▸ Aim of the exercise
For the entries below, repeat exactly each line starting with the one that contains "injection Hr as _ <-);" and going on through the one that contains "s1. unfold create_locked.", and no others.

▸ Entries supplied
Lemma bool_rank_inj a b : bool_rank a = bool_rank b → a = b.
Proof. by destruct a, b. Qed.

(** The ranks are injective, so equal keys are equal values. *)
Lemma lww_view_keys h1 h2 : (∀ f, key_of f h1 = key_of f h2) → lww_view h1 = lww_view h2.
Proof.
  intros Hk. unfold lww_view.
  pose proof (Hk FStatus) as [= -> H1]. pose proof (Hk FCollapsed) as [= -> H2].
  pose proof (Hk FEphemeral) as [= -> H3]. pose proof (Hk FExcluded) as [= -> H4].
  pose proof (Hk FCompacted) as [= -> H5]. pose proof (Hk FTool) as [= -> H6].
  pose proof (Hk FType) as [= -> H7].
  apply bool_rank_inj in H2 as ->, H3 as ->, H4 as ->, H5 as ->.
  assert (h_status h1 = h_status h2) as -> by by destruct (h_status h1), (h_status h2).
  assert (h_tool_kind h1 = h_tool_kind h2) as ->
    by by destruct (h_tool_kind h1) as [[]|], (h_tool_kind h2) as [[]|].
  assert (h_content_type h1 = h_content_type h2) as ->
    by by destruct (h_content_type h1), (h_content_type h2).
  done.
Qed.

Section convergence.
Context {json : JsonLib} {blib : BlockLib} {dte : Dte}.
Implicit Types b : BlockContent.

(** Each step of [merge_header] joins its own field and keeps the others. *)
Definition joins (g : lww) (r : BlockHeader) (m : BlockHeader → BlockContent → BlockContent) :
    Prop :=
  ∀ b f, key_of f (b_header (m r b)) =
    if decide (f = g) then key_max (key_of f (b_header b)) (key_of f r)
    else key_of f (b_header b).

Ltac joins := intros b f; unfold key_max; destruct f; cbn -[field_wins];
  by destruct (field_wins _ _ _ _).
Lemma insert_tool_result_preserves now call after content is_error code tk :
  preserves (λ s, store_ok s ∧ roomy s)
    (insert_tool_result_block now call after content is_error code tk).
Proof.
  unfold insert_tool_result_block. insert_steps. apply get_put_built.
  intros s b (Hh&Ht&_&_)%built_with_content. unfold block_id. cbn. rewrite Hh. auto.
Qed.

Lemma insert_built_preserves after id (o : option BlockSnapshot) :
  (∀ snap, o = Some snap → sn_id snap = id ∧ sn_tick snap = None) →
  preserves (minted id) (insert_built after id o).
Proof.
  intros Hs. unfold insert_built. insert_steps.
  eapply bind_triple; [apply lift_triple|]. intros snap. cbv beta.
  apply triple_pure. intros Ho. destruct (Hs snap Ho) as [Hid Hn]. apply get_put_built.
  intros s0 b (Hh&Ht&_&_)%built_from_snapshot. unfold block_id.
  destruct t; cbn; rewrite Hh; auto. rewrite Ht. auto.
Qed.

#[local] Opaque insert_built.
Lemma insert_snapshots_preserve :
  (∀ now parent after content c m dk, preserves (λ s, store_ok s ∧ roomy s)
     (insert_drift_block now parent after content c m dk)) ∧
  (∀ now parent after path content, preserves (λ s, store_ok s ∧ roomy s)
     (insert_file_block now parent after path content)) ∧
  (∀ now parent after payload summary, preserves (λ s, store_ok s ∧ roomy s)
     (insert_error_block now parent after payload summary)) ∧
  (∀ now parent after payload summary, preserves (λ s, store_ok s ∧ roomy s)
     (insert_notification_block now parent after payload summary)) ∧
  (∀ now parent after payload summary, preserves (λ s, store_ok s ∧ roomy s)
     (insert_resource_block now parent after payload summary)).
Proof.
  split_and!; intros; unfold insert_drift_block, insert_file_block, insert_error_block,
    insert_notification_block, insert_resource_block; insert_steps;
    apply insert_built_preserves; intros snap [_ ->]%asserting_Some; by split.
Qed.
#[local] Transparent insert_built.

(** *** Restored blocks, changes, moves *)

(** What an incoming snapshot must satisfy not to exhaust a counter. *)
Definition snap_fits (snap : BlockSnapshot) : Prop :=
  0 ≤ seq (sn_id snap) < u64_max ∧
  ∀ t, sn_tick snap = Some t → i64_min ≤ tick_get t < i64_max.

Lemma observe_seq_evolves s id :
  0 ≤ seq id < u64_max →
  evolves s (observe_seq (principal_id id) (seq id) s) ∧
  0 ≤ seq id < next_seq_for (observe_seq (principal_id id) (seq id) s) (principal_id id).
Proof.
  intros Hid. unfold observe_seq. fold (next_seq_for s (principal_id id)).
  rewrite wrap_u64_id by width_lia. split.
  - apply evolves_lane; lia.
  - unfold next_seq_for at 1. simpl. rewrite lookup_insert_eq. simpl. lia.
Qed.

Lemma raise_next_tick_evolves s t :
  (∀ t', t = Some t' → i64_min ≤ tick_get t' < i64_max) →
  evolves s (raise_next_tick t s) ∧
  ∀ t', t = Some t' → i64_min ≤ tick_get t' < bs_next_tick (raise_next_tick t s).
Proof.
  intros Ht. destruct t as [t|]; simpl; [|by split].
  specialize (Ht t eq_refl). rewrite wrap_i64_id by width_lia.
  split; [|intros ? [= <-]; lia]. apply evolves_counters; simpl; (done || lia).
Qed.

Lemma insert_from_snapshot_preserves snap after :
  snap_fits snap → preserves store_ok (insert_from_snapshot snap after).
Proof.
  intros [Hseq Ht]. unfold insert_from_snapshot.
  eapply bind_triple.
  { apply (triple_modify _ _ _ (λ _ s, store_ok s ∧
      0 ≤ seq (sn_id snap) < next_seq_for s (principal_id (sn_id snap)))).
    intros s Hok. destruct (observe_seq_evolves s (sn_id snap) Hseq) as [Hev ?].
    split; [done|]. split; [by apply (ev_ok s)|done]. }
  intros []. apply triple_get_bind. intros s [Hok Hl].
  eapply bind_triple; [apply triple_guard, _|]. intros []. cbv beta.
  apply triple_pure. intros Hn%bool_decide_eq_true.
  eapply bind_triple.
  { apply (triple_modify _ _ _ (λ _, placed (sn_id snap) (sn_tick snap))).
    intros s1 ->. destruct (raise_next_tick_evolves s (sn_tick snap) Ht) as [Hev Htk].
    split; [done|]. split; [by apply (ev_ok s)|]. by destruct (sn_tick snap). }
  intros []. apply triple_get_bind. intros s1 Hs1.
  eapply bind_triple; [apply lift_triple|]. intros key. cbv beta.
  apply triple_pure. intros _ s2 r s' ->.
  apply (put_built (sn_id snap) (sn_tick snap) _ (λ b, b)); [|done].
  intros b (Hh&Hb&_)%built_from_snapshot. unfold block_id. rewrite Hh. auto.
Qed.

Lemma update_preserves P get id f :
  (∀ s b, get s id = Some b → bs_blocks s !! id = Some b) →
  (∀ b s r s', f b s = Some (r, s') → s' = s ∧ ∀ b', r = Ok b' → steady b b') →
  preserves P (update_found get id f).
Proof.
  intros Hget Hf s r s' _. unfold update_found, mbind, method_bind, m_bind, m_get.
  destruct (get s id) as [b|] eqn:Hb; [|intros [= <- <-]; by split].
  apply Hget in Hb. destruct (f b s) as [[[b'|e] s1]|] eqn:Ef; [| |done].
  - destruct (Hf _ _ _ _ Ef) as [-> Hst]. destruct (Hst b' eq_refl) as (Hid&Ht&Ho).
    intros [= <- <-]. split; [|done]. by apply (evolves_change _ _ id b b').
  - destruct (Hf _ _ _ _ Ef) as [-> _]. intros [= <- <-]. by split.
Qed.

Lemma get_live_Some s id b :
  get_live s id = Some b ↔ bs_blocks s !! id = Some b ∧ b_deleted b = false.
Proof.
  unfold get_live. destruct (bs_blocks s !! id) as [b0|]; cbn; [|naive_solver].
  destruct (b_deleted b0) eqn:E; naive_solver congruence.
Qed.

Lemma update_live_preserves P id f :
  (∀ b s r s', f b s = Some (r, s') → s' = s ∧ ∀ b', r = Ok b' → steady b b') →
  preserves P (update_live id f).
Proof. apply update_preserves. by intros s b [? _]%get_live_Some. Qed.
--
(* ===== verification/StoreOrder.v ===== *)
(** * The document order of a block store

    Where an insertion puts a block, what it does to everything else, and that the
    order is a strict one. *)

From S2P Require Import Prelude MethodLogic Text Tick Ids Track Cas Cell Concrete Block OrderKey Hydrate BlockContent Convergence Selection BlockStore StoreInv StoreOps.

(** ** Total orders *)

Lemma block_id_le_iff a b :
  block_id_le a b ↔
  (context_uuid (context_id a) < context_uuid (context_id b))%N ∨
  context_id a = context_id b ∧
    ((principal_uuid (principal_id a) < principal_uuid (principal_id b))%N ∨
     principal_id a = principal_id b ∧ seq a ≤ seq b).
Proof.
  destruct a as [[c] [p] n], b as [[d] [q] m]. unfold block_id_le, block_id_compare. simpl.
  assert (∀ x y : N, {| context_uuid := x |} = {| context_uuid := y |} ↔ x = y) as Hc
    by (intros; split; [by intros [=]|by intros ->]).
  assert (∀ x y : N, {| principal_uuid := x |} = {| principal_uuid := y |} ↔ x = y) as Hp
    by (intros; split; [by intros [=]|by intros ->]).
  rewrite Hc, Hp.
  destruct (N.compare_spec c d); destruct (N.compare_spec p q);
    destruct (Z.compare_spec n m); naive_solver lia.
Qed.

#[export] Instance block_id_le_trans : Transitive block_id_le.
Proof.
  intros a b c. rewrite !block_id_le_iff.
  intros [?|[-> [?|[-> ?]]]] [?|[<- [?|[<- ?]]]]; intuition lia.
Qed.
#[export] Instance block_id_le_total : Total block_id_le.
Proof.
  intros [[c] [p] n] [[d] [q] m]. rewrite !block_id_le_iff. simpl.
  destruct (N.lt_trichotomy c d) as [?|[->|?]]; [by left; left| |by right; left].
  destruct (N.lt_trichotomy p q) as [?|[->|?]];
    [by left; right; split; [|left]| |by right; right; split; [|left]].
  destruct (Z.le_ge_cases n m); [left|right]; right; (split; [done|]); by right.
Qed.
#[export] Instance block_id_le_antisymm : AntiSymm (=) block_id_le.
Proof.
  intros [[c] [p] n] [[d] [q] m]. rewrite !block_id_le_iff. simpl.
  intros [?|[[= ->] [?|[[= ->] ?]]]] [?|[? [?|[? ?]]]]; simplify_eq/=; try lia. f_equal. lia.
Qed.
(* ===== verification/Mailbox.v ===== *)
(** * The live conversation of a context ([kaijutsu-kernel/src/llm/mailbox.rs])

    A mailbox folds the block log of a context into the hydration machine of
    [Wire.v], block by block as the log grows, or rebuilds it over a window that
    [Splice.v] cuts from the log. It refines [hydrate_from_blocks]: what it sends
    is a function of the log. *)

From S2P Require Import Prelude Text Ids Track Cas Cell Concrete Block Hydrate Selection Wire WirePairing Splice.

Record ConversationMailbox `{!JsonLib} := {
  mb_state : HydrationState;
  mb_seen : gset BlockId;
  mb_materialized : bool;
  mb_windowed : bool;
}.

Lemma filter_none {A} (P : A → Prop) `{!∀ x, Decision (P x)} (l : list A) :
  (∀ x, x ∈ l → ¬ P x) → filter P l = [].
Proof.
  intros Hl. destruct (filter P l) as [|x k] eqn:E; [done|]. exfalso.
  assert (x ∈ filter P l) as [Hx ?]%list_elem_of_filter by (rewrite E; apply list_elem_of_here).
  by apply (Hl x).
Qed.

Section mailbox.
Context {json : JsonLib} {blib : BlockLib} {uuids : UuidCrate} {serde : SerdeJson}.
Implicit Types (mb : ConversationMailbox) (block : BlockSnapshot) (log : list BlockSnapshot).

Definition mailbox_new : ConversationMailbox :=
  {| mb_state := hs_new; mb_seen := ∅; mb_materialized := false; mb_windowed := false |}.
...
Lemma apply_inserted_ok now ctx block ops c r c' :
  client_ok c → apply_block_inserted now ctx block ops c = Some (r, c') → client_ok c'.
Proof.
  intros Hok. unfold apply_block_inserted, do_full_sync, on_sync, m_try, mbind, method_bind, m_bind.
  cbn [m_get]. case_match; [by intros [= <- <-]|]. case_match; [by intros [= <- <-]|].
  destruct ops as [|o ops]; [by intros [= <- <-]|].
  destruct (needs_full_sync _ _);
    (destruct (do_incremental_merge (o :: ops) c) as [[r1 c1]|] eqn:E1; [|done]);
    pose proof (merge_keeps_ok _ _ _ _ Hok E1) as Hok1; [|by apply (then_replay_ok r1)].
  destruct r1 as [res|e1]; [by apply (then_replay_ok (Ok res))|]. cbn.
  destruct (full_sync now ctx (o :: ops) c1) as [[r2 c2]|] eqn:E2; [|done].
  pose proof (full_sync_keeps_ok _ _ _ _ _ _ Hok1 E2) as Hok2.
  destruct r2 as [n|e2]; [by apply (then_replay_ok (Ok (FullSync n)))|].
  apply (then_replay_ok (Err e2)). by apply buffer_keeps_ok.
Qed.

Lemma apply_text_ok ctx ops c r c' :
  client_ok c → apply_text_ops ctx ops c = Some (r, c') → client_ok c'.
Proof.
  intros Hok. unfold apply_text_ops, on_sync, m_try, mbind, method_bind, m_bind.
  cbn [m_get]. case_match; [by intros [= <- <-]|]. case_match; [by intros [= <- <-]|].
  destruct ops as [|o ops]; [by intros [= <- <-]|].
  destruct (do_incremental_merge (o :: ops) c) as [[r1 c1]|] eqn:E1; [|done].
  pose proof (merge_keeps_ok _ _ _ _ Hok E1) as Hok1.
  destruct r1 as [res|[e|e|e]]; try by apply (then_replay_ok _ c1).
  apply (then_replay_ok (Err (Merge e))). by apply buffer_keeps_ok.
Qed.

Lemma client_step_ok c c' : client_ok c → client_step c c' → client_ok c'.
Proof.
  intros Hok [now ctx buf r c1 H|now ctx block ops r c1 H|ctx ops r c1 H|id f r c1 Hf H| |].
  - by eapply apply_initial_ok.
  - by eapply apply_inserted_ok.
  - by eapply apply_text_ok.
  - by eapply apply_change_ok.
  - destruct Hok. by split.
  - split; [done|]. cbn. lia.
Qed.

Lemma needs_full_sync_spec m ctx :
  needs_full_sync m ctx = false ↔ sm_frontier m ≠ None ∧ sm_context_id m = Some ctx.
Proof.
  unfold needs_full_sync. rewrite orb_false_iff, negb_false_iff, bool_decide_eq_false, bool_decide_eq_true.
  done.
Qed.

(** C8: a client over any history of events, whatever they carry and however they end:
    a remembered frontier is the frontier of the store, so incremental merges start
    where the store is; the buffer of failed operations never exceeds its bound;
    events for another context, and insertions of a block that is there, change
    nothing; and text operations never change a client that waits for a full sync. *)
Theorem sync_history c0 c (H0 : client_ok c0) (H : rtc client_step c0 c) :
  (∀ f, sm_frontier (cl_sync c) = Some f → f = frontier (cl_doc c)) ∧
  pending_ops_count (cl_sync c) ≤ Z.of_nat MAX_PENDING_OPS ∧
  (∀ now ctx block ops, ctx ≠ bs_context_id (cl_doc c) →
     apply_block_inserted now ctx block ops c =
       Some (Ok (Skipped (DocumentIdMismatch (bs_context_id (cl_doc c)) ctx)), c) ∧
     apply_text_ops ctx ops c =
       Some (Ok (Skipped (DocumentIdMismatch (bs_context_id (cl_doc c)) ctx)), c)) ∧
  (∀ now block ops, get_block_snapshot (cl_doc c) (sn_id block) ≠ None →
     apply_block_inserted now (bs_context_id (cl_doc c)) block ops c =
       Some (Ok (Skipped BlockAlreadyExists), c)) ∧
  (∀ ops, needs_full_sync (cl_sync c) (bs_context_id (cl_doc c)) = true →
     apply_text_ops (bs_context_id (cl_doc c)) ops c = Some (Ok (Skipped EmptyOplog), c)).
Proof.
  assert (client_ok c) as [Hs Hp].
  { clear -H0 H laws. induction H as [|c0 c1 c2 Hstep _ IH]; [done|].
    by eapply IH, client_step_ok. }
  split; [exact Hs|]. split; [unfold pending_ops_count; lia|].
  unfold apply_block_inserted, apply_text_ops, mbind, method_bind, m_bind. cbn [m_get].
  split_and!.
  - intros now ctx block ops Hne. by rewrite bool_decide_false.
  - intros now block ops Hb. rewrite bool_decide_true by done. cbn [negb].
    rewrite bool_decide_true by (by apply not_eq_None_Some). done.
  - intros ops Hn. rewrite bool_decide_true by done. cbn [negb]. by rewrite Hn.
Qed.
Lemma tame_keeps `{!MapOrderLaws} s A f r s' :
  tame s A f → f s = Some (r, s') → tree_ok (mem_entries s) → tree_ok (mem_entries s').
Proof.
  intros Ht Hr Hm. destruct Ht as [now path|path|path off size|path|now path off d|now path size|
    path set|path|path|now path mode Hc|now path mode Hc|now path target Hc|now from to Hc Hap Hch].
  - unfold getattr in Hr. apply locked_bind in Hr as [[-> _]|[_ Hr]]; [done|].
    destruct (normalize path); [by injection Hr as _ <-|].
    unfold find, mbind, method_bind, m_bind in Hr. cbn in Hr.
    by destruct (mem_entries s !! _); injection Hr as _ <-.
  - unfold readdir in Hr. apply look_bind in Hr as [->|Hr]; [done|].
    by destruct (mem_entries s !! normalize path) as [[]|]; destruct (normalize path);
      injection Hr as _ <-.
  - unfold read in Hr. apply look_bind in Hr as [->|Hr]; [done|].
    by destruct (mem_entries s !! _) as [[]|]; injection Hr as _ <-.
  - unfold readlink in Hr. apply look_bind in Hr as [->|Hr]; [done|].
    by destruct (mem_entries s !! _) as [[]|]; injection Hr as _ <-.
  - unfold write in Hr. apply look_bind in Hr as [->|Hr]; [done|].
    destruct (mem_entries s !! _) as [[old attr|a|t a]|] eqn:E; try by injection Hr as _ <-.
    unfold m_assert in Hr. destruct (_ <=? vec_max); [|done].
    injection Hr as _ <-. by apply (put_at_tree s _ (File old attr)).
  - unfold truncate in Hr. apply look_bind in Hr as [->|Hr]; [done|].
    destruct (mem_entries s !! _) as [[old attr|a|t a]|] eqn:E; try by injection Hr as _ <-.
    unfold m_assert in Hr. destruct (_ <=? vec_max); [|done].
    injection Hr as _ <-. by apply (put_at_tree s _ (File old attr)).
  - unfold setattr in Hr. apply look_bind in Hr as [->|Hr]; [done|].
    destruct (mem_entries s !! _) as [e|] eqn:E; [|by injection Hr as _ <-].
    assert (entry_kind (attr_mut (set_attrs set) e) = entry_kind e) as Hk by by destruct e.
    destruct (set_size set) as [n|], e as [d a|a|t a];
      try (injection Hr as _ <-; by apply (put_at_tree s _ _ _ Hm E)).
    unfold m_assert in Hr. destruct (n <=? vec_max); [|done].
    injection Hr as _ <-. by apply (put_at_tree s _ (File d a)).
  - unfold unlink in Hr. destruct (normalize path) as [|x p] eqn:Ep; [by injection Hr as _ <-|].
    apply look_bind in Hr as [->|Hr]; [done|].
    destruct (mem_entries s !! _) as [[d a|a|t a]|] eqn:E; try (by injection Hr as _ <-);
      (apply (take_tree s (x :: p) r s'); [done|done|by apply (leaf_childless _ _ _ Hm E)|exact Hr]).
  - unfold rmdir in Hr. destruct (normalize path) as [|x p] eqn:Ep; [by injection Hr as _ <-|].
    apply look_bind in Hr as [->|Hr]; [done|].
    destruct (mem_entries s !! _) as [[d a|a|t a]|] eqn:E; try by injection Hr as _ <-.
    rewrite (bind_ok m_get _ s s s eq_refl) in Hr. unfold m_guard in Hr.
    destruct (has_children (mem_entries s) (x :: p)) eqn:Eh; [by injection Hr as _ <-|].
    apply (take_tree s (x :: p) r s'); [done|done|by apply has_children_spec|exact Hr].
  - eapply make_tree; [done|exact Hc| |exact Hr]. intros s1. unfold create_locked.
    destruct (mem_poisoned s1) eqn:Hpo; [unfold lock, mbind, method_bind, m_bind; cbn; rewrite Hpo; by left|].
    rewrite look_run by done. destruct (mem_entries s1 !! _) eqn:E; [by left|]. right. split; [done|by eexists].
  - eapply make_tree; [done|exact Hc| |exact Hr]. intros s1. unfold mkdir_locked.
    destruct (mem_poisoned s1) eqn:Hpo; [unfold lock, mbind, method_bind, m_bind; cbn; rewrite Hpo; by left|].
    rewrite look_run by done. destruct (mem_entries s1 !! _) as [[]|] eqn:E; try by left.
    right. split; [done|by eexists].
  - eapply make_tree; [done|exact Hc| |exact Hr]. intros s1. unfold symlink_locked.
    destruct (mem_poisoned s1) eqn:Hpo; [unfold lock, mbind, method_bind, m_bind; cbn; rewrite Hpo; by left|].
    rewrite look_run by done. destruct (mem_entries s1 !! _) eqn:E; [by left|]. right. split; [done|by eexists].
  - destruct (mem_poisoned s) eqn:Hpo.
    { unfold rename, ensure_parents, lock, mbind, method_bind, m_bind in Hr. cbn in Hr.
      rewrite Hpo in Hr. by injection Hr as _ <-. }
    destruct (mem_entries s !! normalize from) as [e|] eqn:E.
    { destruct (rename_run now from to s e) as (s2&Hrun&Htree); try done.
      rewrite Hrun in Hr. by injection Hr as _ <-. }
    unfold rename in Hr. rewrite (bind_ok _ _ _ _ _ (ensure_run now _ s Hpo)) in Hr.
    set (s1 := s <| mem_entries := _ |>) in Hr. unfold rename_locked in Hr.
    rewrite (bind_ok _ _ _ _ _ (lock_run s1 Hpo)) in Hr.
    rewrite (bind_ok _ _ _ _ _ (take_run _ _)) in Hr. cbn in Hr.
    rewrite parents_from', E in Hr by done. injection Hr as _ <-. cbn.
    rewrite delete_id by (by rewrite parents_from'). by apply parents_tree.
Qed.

▸ Answer section
    destruct (mem_entries s !! _) as [[d a|a|t a]|] eqn:E; try (by injection Hr as _ <-);
      (apply (take_tree s (x :: p) r s'); [done|done|by apply (leaf_childless _ _ _ Hm E)|exact Hr]).
  - unfold rmdir in Hr. destruct (normalize path) as [|x p] eqn:Ep; [by injection Hr as _ <-|].
    apply look_bind in Hr as [->|Hr]; [done|].
    destruct (mem_entries s !! _) as [[d a|a|t a]|] eqn:E; try by injection Hr as _ <-.
    rewrite (bind_ok m_get _ s s s eq_refl) in Hr. unfold m_guard in Hr.
    destruct (has_children (mem_entries s) (x :: p)) eqn:Eh; [by injection Hr as _ <-|].
    apply (take_tree s (x :: p) r s'); [done|done|by apply has_children_spec|exact Hr].
  - eapply make_tree; [done|exact Hc| |exact Hr]. intros s1. unfold create_locked.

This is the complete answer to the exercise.